Saturday, March 07, 2009

I'm a stimulus skeptic

Unemployment is at 8%, and some people are already saying "See? The stimulus is too small!"

I guess they were counting on some kind of magical Stimulus Anticipation Effect to occur before any actual money was spent?

I'm biased; I am deeply skeptical of our government's ability to do just about anything effectively. I'm trying really hard to be optimistic and believe the "government bravely steps into the breach and puts idle resources to productive use" stimulus story. But how will I know whether or not that story is true? I'm biased, so I'll be looking for evidence that the government screwed up, and will tend to ignore evidence that it made things better.

I think I see a way out. On January 10'th the Obama economic team released "The Job Impact of the American Recovery and Reinvestment Plan." It contains projections for their best estimates of what the unemployment rate would be with and without the stimulus, from 2009 through 2014.

If the actual unemployment numbers look like their "with stimulus" numbers, I'll revise my opinion.

If the numbers look like their "without stimulus" numbers, then I'll conclude that the stimulus didn't do diddly-squat.

And if the numbers are worse than "without stimulus," then I'll conclude that the stimulus did more harm than good.

Now: if their predictions turn out to be incorrect, the Obama economic team will undoubtedly find all sorts of reasons why they didn't get it right-- they didn't realize the banking crisis was as severe as it is, or they'll blame it on Treasury or Federal Reserve policy, or they didn't realize it would be so darn hard to spend eight hundred billion dollars. All of which might be true, but all of which would reinforce my core belief in the ineffectiveness of Big Government.

3 comments:

Unknown said...

"I'm a stimulus skeptic". Go Gavin! Looking forward to seeing how the results track. Thanks!

Anonymous said...

There are people like Paul Krugman who have been saying FROM THE BEGINNING, i.e. since November, that the stimulus was shaping up to be too small. So your caricature of this viewpoint is really unfair.

Folks like Krugman simply have a different, more fearful sense of the size and scope of the problem than either the Obama Administration or the Republicans (and perhaps even you) and they anticipate, from bitter past experience, the potential political resistance to a second bite of the stimulus apple.

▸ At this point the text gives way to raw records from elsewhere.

(** * xflower: the chat session life cycle of [app.py]

    [app.py] is a Streamlit page: on every interaction Streamlit re-runs the
    whole script against the per-browser-session dictionary
    [st.session_state].  The development embeds the script as state-passing
    functions over that dictionary and studies the three chat slots
    [start_chat], [thread_id] and [messages].

    - The session dictionary is a [gmap string value].
    - The hosted assistant (OpenAI client) is an interface, [AssistantService],
      over an abstract world; every call may raise.
    - What the page renders and which remote calls are issued is recorded in
      a trace of [event]s.
    - A Python exception is the [Raise] outcome; the session dictionary
      keeps whatever had been written before the exception. *)

From stdpp Require Import base option strings list gmap pretty.

(** ** Data model *)

(** The two literals used for [message["role"]]. *)
Inductive Role := user | assistant.

(** A chat message, the dict [{"role": ..., "content": ...}]. *)
Record Message := mkMessage { role : Role; content : string }.

(** Python values that the chat slots of [st.session_state] can hold. *)
Inductive value :=
| VNone
| VBool (b : bool)
| VStr (s : string)
| VList (l : list Message).

(** Python truthiness, as used by [if st.session_state.start_chat]. *)
Definition truthy (v : value) : bool :=
  match v with
  | VNone => false
  | VBool b => b
  | VStr s => negb (String.eqb s "")
  | VList l => negb (bool_decide (l = []))
  end.

#[global] Instance Role_eq_dec : EqDecision Role.
Proof. solve_decision. Defined.

#[global] Instance Message_eq_dec : EqDecision Message.
Proof. solve_decision. Defined.

#[global] Instance value_eq_dec : EqDecision value.
Proof. solve_decision. Defined.

(** Exceptions that the script can let escape. *)
Inductive exn :=
| AttributeError (name : string)
| TypeError (what : string)
| ServiceError (detail : string)
| OSError (detail : string).

Inductive outcome (A : Type) :=
| Ok (a : A)
| Raise (e : exn).
Arguments Ok {A} a.
Arguments Raise {A} e.
(** C2: the sheet of revision 1.1 has a row for the product whose
    identifier is blank (two rows for a merged table of two rows, the second
    with an empty identifier), while its tree leaves that product out;
    the sheet of revision 1.0 has the one row. *)
Theorem C2_blank_identifier_kept_in_sheet :
  sheet_rows (V1_1.merge_ru_ua blank_id_ru blank_id_ua) = Some 2%nat
  ∧ sheet_rows (V1_1.generate_xlsx blank_id_ru blank_id_ua) = Some 2%nat
  ∧ sheet_cell (V1_1.generate_xlsx blank_id_ru blank_id_ua) 1 (py "Код_товару")
    = Some (CStr [])
  ∧ sheet_cell (V1_1.generate_xlsx blank_id_ru blank_id_ua) 1 (py "Назва_позиції")
    = Some (text "Рушник")
  ∧ document_has (py "Рушник") (V1_1.generate_yml blank_id_ru blank_id_ua) = false
  ∧ sheet_rows (V1_2.generate_xlsx [] blank_id_ru blank_id_ua) = Some 2%nat
  ∧ sheet_rows (V1_0.generate_xlsx blank_id_ru blank_id_ua) = Some 1%nat.
Proof. evaluate. Qed.

(** C4: for a product that fills all 21 attribute columns the sheet of
    revision 1.1 gets a 21st group of attribute columns next to the 20
    declared ones (72 columns against the 69 of the schema), holding the
    last attribute; the sheet of revision 1.0 keeps its 15 groups. *)
Theorem C4_attribute_overflow :
  length V1_1.PROM_XLS_COLS = 69%nat
  ∧ option_map length (sheet_columns (V1_1.generate_xlsx full_attrs_ru full_attrs_ua))
    = Some 72%nat
  ∧ sheet_cell (V1_1.generate_xlsx full_attrs_ru full_attrs_ua) 0 (slot_name 21)
    = Some (text "Бонус")
  ∧ sheet_cell (V1_1.generate_xlsx full_attrs_ru full_attrs_ua) 0 (slot_value 21)
    = Some (text "x")
  ∧ sheet_columns (V1_0.generate_xlsx full_attrs_ru full_attrs_ua)
    = Some V1_0.PROM_XLS_COLS
  ∧ length V1_0.PROM_XLS_COLS = (13 + 3 * 15)%nat.
Proof. evaluate. Qed.

(** C5: a base product without a translation is written to the tree with
    the translated name [nan], in revision 1.1 as in revision 1.0; the
    translation without a base product is left out, and the sheet holds the
    missing value in the translated name. *)
Theorem C5_unmatched_translation_is_nan :
  document_has (py "<name_ua>nan</name_ua>")
    (V1_1.generate_yml unmatched_ru unmatched_ua) = true
  ∧ document_has (py "<name_ua>nan</name_ua>")
      (V1_0.generate_yml unmatched_ru unmatched_ua) = true
  ∧ document_has (py "Рушник") (V1_1.generate_yml unmatched_ru unmatched_ua) = false
  ∧ sheet_rows (V1_1.generate_xlsx unmatched_ru unmatched_ua) = Some 1%nat
  ∧ sheet_cell (V1_1.generate_xlsx unmatched_ru unmatched_ua) 0 (py "Назва_позиції_укр")
    = Some CNaN.
Proof. evaluate. Qed.

(** C6: revisions 1.1 and 1.2 write an identifier of thirty characters to
    the sheet in full; revision 1.0 writes its first 25 characters. *)
Theorem C6_identifier_not_truncated :
  length long_id = 30%nat
  ∧ sheet_cell (V1_2.generate_xlsx [] long_id_ru long_id_ua) 0 (py "Код_товару")
    = Some (CStr long_id)
  ∧ sheet_cell (V1_1.generate_xlsx long_id_ru long_id_ua) 0 (py "Код_товару")
    = Some (CStr long_id)
  ∧ sheet_cell (V1_0.generate_xlsx long_id_ru long_id_ua) 0 (py "Код_товару")
    = Some (text "1234567890123456789012345").
Proof. evaluate. Qed.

You may not agree, but, if you're going to be a fair commentator, you've got to play it straight with the substance of the opposing argument.

The point about the significance of World War II is this: it was a public works program that dwarfed the supposedly ambitious ones that came before it in the New Deal. It WAS the fiscal stimulus that was big enough to get us out of the Depression. It's an argument from historical experience, not goofy psychology as you suggest, about the scale of what needs to be done NOW.

If your skepticism goes to whether this is a different country culturally than the US of the 1940's, now THAT's something worth discussing.

Rich Morse

Gavin Andresen said...

Yes, the opposing argument is "the GDP gap is $X billion, the multiplier will be Y, so the stimulus should be $X/Y dollars."

And economists argue over what X and Y are. I think we should judge the Obama administration based on their estimates; if unemployment hits double digits economists will argue for years over whether or not the problem was doing too little (as Krugman would argue), or too much.

One very good point I haven't seen the "we need more stimulus" proponents address: there MUST be a point of diminishing returns. We cannot spend 100% of GDP on a stimulus and expect happy results (we'd be recreating the command-and-control economies that put Eastern Europe in the poor house).

So: where is that point of diminishing returns? As far as I can tell, nobody really knows. I don't think it is POSSIBLE to know-- the economy is too complex and ever-changing, and spending a billion dollars on ethanol subsidies isn't going to have the same effect as spending a billion dollars on fixing roads.

And second: there's not universal agreement among economists that the "New Deal" got us out of the Depression; see, for example this blog entry that links to a 1995 survey of economists and economic historians.

I can't find it, but I think even Krugman agrees (I recall reading him saying that it COULD NOT have got us out of the depression, because it wasn't big enough).